> Work to complete: Write out, word for word, every line in the data below from the one containing "Lemma land_63 z : Z.land z 63 = z mod 64." to the one containing "Proof. unfold utf8_cont.", both of them included.

> Supplied material:

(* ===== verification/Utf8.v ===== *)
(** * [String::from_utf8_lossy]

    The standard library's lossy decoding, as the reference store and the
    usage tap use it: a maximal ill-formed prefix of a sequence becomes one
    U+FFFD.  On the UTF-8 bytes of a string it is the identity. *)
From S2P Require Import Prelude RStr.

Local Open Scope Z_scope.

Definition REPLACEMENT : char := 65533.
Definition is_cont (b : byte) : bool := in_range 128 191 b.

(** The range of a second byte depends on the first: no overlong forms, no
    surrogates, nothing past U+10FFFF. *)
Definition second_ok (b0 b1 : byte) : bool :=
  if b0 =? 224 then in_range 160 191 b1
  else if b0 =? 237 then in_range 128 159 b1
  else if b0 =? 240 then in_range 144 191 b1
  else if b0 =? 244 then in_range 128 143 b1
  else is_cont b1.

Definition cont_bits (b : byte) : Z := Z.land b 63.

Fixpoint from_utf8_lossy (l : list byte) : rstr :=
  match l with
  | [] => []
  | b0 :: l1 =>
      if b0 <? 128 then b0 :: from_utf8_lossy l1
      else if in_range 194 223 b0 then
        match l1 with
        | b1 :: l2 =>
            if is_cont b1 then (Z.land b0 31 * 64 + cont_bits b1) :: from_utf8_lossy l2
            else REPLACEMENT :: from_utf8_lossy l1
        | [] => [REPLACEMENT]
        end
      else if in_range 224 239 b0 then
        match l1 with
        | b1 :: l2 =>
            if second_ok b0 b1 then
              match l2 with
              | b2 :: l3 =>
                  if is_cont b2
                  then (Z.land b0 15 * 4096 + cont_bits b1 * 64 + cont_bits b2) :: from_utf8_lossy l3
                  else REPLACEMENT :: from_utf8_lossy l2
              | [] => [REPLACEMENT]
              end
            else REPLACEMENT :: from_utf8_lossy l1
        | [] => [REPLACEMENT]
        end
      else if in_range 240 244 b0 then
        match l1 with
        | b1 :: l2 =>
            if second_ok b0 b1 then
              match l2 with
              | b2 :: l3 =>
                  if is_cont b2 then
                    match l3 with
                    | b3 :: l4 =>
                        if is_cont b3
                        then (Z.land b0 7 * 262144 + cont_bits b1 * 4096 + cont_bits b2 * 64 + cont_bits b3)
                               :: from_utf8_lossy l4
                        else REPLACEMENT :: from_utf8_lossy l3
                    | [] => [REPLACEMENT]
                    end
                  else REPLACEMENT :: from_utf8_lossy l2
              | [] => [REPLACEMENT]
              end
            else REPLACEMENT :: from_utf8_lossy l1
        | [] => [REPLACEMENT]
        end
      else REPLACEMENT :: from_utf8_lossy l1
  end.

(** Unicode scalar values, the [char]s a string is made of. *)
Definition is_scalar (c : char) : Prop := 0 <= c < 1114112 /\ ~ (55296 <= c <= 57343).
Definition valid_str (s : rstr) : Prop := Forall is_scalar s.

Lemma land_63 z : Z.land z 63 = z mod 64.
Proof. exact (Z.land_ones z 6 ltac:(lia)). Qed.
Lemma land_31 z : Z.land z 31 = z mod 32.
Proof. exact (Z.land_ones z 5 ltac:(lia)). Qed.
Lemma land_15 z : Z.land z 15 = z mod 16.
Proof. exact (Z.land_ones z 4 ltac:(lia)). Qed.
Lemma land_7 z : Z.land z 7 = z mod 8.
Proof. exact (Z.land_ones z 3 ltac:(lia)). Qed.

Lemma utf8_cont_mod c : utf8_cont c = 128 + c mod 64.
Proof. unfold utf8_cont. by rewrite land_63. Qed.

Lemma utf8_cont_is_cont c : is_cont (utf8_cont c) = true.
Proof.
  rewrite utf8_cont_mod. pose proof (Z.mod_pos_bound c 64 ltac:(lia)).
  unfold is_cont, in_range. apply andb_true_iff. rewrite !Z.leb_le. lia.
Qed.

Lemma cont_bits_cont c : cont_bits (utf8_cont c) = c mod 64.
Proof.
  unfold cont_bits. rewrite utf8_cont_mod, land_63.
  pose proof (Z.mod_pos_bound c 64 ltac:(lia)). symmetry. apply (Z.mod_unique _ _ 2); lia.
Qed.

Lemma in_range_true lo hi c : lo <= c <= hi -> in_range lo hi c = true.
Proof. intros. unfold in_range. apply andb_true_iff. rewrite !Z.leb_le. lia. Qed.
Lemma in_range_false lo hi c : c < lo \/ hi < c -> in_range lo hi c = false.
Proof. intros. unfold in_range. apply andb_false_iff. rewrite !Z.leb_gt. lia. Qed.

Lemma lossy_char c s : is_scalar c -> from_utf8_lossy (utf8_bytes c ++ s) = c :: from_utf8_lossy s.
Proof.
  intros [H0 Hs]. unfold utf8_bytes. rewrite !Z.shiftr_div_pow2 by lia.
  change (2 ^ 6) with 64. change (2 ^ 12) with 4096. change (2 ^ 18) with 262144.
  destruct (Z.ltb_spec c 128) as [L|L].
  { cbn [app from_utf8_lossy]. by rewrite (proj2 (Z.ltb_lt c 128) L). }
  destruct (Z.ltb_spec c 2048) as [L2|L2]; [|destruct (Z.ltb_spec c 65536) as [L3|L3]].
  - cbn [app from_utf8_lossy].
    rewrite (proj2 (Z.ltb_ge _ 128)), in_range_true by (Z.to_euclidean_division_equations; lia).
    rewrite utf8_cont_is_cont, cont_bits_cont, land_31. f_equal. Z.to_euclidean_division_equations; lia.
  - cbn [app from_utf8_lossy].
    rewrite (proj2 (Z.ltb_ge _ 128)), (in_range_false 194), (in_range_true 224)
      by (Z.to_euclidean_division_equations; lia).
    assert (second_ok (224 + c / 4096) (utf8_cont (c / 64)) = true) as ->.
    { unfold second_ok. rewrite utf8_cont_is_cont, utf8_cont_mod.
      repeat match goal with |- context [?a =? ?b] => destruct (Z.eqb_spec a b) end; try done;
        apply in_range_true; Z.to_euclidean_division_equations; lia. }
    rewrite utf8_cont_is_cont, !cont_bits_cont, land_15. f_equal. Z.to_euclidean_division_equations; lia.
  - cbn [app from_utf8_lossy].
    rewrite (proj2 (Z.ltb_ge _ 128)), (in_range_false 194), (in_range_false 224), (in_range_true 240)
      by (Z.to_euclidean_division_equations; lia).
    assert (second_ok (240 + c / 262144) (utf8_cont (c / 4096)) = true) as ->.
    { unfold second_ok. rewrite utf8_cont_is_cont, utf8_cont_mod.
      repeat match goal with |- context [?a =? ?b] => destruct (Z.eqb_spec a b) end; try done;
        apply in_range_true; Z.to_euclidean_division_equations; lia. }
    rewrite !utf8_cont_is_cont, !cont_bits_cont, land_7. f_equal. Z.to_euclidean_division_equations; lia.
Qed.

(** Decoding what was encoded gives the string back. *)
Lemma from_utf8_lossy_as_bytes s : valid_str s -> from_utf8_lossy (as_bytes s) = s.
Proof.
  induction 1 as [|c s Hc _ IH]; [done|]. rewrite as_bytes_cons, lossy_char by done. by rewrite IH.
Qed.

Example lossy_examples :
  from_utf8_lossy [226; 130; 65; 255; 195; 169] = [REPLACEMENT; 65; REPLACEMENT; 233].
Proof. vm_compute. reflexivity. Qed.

> Output below:
Lemma land_63 z : Z.land z 63 = z mod 64.
Proof. exact (Z.land_ones z 6 ltac:(lia)). Qed.
Lemma land_31 z : Z.land z 31 = z mod 32.
Proof. exact (Z.land_ones z 5 ltac:(lia)). Qed.
Lemma land_15 z : Z.land z 15 = z mod 16.
Proof. exact (Z.land_ones z 4 ltac:(lia)). Qed.
Lemma land_7 z : Z.land z 7 = z mod 8.
Proof. exact (Z.land_ones z 3 ltac:(lia)). Qed.

Lemma utf8_cont_mod c : utf8_cont c = 128 + c mod 64.
Proof. unfold utf8_cont. by rewrite land_63. Qed.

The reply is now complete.